> [Your task] Give the number of lines in the data that hold the string "Definition". Nothing else is needed.
START Records supplied
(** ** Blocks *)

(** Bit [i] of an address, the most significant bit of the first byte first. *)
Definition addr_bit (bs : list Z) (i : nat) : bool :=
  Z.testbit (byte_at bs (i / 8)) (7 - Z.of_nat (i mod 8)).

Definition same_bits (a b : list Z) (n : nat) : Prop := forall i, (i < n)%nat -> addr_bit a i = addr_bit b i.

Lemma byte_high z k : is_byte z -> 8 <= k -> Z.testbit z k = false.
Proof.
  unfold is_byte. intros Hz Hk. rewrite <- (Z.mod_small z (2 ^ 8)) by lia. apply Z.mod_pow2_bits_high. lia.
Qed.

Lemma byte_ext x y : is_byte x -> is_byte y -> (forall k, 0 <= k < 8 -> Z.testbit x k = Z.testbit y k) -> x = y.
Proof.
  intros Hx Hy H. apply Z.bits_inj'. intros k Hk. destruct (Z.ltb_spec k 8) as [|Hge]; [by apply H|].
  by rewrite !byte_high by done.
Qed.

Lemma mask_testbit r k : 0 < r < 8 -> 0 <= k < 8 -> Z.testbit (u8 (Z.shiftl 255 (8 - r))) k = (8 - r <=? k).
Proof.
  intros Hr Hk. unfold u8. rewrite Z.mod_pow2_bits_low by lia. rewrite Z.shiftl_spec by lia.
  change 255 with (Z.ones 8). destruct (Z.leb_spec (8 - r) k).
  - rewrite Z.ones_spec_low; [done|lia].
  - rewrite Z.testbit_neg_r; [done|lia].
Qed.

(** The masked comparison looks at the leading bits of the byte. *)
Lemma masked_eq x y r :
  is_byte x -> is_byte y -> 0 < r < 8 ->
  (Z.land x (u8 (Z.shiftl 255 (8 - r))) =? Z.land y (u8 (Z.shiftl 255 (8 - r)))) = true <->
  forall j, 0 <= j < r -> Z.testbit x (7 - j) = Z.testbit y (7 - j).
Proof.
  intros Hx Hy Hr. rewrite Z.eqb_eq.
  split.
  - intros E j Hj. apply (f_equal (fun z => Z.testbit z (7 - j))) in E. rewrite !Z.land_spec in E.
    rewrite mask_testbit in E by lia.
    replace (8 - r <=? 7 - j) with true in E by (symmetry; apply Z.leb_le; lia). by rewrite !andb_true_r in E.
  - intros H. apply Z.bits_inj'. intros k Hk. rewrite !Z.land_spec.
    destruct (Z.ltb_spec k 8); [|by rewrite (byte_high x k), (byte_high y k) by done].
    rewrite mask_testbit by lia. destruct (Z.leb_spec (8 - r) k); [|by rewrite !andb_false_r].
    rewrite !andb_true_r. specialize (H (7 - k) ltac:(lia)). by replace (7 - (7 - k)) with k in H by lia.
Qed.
END Records supplied
> [Expected answer] 2